Geceleri battaniyesini alıp kızının yanına gidiyor. Ve pislik fantezilerine kızını alet ediyor. Rapora bakarsanız, kızın bekâreti bozulmamış ama ne fark eder ki; her bir yerine dokunmuş, onu bunu yapmış. O kız bu travmayı yaşamış mı, yaşamamış mı? Hem de öz babası tarafından? Bundan daha ağır bir suç olabilir mi?
Şimdi bu adam nasıl yırtar? Bu adam neden tutuksuz yargılanır? Bu adam nasıl salıverilir? Dün davası vardı, yine tutuklanmadı. Sizi anneyle baş başa bırakıyorum…
– Başınıza gelen nedir?
(Ağlamaya başlıyor) Kocam olacak sapık, 14 yaşımdaki kızıma cinsel istismarda bulunuyormuş. Şikâyetçi olduk, mahkeme sürüyor. Yaptığı tüm rezilliklere rağmen, 4 ay tutuklu kaldı, sonra serbest bırakıldı, şimdi tutuksuz yargılanıyor. Kızım için perişanım. Yavrumu nasıl koruyamadım, ben bu rezelati nasıl daha önce fark edemedim diye kendi kendimi suçluyorum.
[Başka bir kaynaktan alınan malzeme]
Definition INSTALLATION_ORDER : list (string * Z) :=
  [("windowsml-ocr", 0); ("speech-recognition", 1); ("speaker-diarization", 2); ("vertical-japanese-reader", 3);
   ("ollama-runtime", 4)].

Definition SPEECH_PACK_UNITS : list string := ["speech-recognition"; "speaker-diarization"].

(** [ids.flatMap((id) => requirements.filter(...))] *)
Definition units_in_order (ids : list string) (requirements : list RequirementUnit) : list RequirementUnit :=
  flat_map (λ id, List.filter (λ unit, String.eqb (unit_id unit) id) requirements) ids.

Definition selectSpeechPack : list RequirementUnit → list RequirementUnit := units_in_order SPEECH_PACK_UNITS.

Definition selectRecognitionEngines : list RequirementUnit → list RequirementUnit :=
  units_in_order RECOGNITION_ENGINE_UNITS.

Definition selectRequestedMissing (requirements : list RequirementUnit) (requested : list string) :
    list RequirementUnit :=
  List.filter (λ unit, includes requested (unit_id unit) && negb (String.eqb (unit_status unit) "ready")) requirements.

Definition installation_order (unit : RequirementUnit) : Z :=
  default MAX_SAFE_INTEGER (table_find INSTALLATION_ORDER (unit_id unit)).

Definition selectInstallableRequirements (requirements : list RequirementUnit) (requested : list string) :
    list RequirementUnit :=
  sort_by installation_order
    (List.filter (λ unit, includes requested (unit_id unit) && String.eqb (unit_status unit) "installable") requirements).

(** ** Model options and installations *)

Record RuntimeModelOption : Type := { option_id : string; option_status : string }.

Definition modelSelectionRequired (options : list RuntimeModelOption) : bool :=
  negb (Nat.eqb (length options) 0) && negb (existsb (λ option, String.eqb (option_status option) "active") options).

Definition activeModelOption (options : list RuntimeModelOption) : option RuntimeModelOption :=
  List.find (λ option, String.eqb (option_status option) "active") options.

(** The fields of an installation that give its progress. *)
Record Progress : Type := {
  progress : num;
  downloadedBytes : option num;
  downloadBytes : option num
}.

Definition progress_ratio (p : Progress) : num :=
  match downloadBytes p, downloadedBytes p with
  | Some total, Some loaded => if num_ltb (num_of_Z 0) total then num_div loaded total else progress p
  | _, _ => progress p
  end.

Definition installationPercent (installation : option Progress) : num :=
  match installation with
  | None => num_of_Z 0
  | Some p => math_round (num_mul (num_min (num_max (progress_ratio p) (num_of_Z 0)) (num_of_Z 1)) (num_of_Z 100))
  end.

(** [RuntimeModelInstallation] *)
Record RuntimeModelInstallation : Type := {
  model_installationId : string;
  model_status : string;
  model_progress : Progress;
  model_errorCode : option string
}.

Definition modelInstallationPercent (installation : option RuntimeModelInstallation) : num :=
  installationPercent (model_progress <$> installation).

Definition modelInstallationPhase `{DesktopMessages} (installation : option RuntimeModelInstallation) : string :=
  match installation with
  | None => ""
  | Some i =>
      if includes ["queued"; "failed"; "cancelled"; "completed"] (model_status i) then modelPhase (model_status i)
      else if num_ltb (progress (model_progress i)) (round64 (1 # 10)) then modelPhase "starting"
      else if num_ltb (progress (model_progress i)) (Fin (3 # 4)) then modelPhase "downloading"
      else modelPhase "configuring"
  end.

(** ** Sizes *)

(** [x.toFixed(1)] of a number from 0 to 10^21: the nearest tenth, the larger of two. *)
Definition toFixed1 (x : num) : string :=
  match x with
  | Fin q =>
      let tenths := (Qnum q * 20 + QDen q) / (2 * QDen q) in
      show_Z (tenths / 10) +:+ "." +:+ show_Z (tenths mod 10)
  | NaN => "NaN"
  | Inf _ => "Infinity"
  end.

(** [s.replace(/\.0$/u, '')] *)
Definition without_zero (s : string) : string :=
  let n := (String.length s - 2)%nat in if String.eqb (drop_str n s) ".0" then take_str n s else s.

Definition formatApproximateBytes `{DesktopMessages} (bytes : option num) : option string :=
  match bytes with
  | None => None
  | Some bytes =>
      if negb (is_finite bytes) || num_leb bytes (num_of_Z 0) then None
      else if num_leb (num_of_Z 1000000000) bytes then
        Some (approxSize (without_zero (toFixed1 (num_div bytes (num_of_Z 1000000000))) +:+ " GB"))
      else if num_leb (num_of_Z 1000000) bytes then
        Some (approxSize (show_num (math_round (num_div bytes (num_of_Z 1000000))) +:+ " MB"))
      else
        Some (approxSize (show_num (num_max (num_of_Z 1) (math_round (num_div bytes (num_of_Z 1000)))) +:+ " KB"))
  end.

(** [Math.ceil(x)] *)
Definition math_ceil (x : num) : num := match x with Fin q => num_of_Z (- (- Qnum q / QDen q)) | _ => x end.

Definition formatBytes (bytes : num) : string :=
  if num_ltb bytes (num_of_Z 1000000) then show_num (math_ceil (num_div bytes (num_of_Z 1000))) +:+ " KB"
  else toFixed1 (num_div bytes (num_of_Z 1000000)) +:+ " MB".

(** ** Transcripts *)

(** [value.toString().padStart(2, '0')] *)
Definition twoDigits (value : num) : string :=
  let s := show_num value in if (String.length s <? 2)%nat then "0" +:+ s else s.

(** [x % n] of a whole number that is not negative and a positive [n] *)
Definition num_rem (x : num) (n : Z) : num :=
  match to_int x with Some z => num_of_Z (z mod n) | None => NaN end.
Definition set_started (b : bool) (v : View) : View :=
  {| started := b; requirements := requirements v; requested := requested v; shown_message := shown_message v;
     firstRunDismissed := firstRunDismissed v; stored_dismissal := stored_dismissal v;
     reattachedForStart := reattachedForStart v; requirement_reloads := requirement_reloads v;
     model_option_reloads := model_option_reloads v |}.
Definition set_requirements (l : list RequirementUnit) (v : View) : View :=
  {| started := started v; requirements := l; requested := requested v; shown_message := shown_message v;
     firstRunDismissed := firstRunDismissed v; stored_dismissal := stored_dismissal v;
     reattachedForStart := reattachedForStart v; requirement_reloads := requirement_reloads v;
     model_option_reloads := model_option_reloads v |}.
Definition set_requested (l : list string) (v : View) : View :=
  {| started := started v; requirements := requirements v; requested := l; shown_message := shown_message v;
     firstRunDismissed := firstRunDismissed v; stored_dismissal := stored_dismissal v;
     reattachedForStart := reattachedForStart v; requirement_reloads := requirement_reloads v;
     model_option_reloads := model_option_reloads v |}.
Definition set_shown (text : string) (v : View) : View :=
  {| started := started v; requirements := requirements v; requested := requested v; shown_message := text;
     firstRunDismissed := firstRunDismissed v; stored_dismissal := stored_dismissal v;
     reattachedForStart := reattachedForStart v; requirement_reloads := requirement_reloads v;
     model_option_reloads := model_option_reloads v |}.
Definition set_dismissed (b : bool) (v : View) : View :=
  {| started := started v; requirements := requirements v; requested := requested v; shown_message := shown_message v;
     firstRunDismissed := b; stored_dismissal := stored_dismissal v;
     reattachedForStart := reattachedForStart v; requirement_reloads := requirement_reloads v;
     model_option_reloads := model_option_reloads v |}.
Definition set_stored (o : option (option string)) (v : View) : View :=
  {| started := started v; requirements := requirements v; requested := requested v; shown_message := shown_message v;
     firstRunDismissed := firstRunDismissed v; stored_dismissal := o;
     reattachedForStart := reattachedForStart v; requirement_reloads := requirement_reloads v;
     model_option_reloads := model_option_reloads v |}.
Definition set_reattached (b : bool) (v : View) : View :=
  {| started := started v; requirements := requirements v; requested := requested v; shown_message := shown_message v;
     firstRunDismissed := firstRunDismissed v; stored_dismissal := stored_dismissal v;
     reattachedForStart := b; requirement_reloads := requirement_reloads v;
     model_option_reloads := model_option_reloads v |}.
Definition reload_requirements (v : View) : View :=
  {| started := started v; requirements := requirements v; requested := requested v; shown_message := shown_message v;
     firstRunDismissed := firstRunDismissed v; stored_dismissal := stored_dismissal v;
     reattachedForStart := reattachedForStart v; requirement_reloads := S (requirement_reloads v);
     model_option_reloads := model_option_reloads v |}.
Definition reload_model_options (v : View) : View :=
  {| started := started v; requirements := requirements v; requested := requested v; shown_message := shown_message v;
     firstRunDismissed := firstRunDismissed v; stored_dismissal := stored_dismissal v;
     reattachedForStart := reattachedForStart v; requirement_reloads := requirement_reloads v;
     model_option_reloads := S (model_option_reloads v) |}.

(** [runtime.reload()]: the readiness resource is reloading. *)
Definition runtime_reload : View → View := set_started false.

(** ** Recording *)

Definition recordInstallation (i : RuntimeInstallation) (setActive : bool) (v : Service) : Service :=
  {| installing := installing v;
     activeInstallation := if setActive then Some i else activeInstallation v;
     installationsByRequirement := <[installation_requirementId i := i]> (installationsByRequirement v);
     activeModelInstallation := activeModelInstallation v; selectedModelOptionId := selectedModelOptionId v |}.

Definition record (i : RuntimeInstallation) : features → features := on_service (recordInstallation i true).

Definition installationFor (requirementId : string) (v : Service) : option RuntimeInstallation :=
  match activeInstallation v with
  | Some active => if String.eqb (installation_requirementId active) requirementId then Some active
                   else installationsByRequirement v !! requirementId
  | None => installationsByRequirement v !! requirementId
  end.

Definition in_progress (status : string) : bool := includes ["queued"; "running"] status.

Definition fail_message (e : rejection) : View → View := λ v, set_shown (errorMessage e) (reload_requirements v).

Definition finalize (k : nat) (s : features) : features := drop_task k (on_service (set_installing false) s).

Section install.
Context `{DesktopMessages}.
Variable uuid : nat → string.

(** What [pollInstallation$] makes of a terminal status that is neither
completed nor cancelled. *)
Definition failed_installation (name : string) (i : RuntimeInstallation) : rejection :=
ErrorObject (errorMessage (OtherValue (default (requirementFailed name) (failure_message <$> installation_error i)))).

(** ** The queue of chosen units *)

(** The [complete] and [error] handlers of [installRequirements], then [finalize]. *)
Definition queue_complete (k : nat) (s : features) : features :=
finalize k (on_view (λ v,
let v' := reload_requirements (runtime_reload v) in
if bool_decide ((installation_status <$> activeInstallation (service s)) = Some "completed")
then set_shown recheck v' else v') s).

Definition queue_error (k : nat) (e : rejection) (s : features) : features := finalize k (on_view (fail_message e) s).

(** [concatMap] subscribes to [installRequirement$] of the next unit. *)
Definition queue_next (k : nat) (rest : list RequirementUnit) (s : features) : features :=
match rest with
| [] => queue_complete k s
| unit :: rest' =>
  if String.eqb (unit_status unit) "manual_action_required" then
    queue_error k (ErrorObject (manualRequirement (displayName unit)
      (default finishInstallThenRetry (unit_detail unit)))) s
  else
    put k (Queue AtStart unit rest')
      (log (Sent k (StartInstallation (uuid (feature_uuids s)) (unit_id unit))) (new_uuid s))
end.

(** A status of the running unit: [tap], [filter], [take(1)], [map], [takeWhile]. *)
Definition queue_status (k : nat) (unit : RequirementUnit) (rest : list RequirementUnit) (i : RuntimeInstallation)
(s : features) : features :=
let s := record i s in
if in_progress (installation_status i) then put k (Queue (AtTimer i) unit rest) s
else if String.eqb (installation_status i) "completed" then queue_next k rest (log (Finished k (unit_id unit)) s)
else if String.eqb (installation_status i) "cancelled" then queue_complete k s
else queue_error k (failed_installation (displayName unit) i) s.

(** [installRequirements] of the store *)
Definition installRequirements (ids : list string) (installable : list RequirementUnit) (s : features) : features :=
if negb (started (view s)) || installing (service s) then s
else match installable with
| [] => s
| _ => let k := next_task s in
     queue_next k installable (on_service (set_installing true) (log (Chose k ids installable) (new_task s)))
end.

Definition installUnits (ids : list string) (s : features) : features :=
installRequirements ids (selectInstallableRequirements (requirements (view s)) ids) s.

Definition installRequestedRequirements (s : features) : features := installUnits (requested (view s)) s.

(** ** Existing installations *)

Definition reattachInstallations (s : features) : features :=
if negb (started (view s)) || installing (service s) then s
else let k := next_task s in put k Listing (log (Sent k ListInstallations) (new_task s)).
Ama kimin aklına gelir?
– Nasıl öğrendiniz?
Ben yakaladım.
– Nasıl yani?
Kafe işletiyor bu adam. Geç geliyor genelde. Yine geç gelmişti. “Meyve tabağı hazırla, rakı içeceğim” dedi. “Tamam” dedim. Gece 12 gibi geldi, 2’ye kadar içti. Ben de iki yaşındaki minik oğlumuzla ilgileniyordum, emziriyorum hâlâ. Saat 2’ye doğru, “Hadi yat artık, yarın iş günü” dedim. Battaniyesini aldı, “Ben salonda yatacağım” dedi. Kucağımdaki çocuğu uyandırmasını istemediğimden, “Tamam peki” dedim. Sonra, “Yok ben kızımın yanına gideyim bir beş dakika sarılayım” dedi. “Rahatsız etme kızı! Alkollüsün!” dedim. “Ben onu bir seveyim, öpeyim” dedi. Baba bu, insanın aklına gelir mi? Gitti.
– Diğer iki kızınız aynı odada mı uyuyor?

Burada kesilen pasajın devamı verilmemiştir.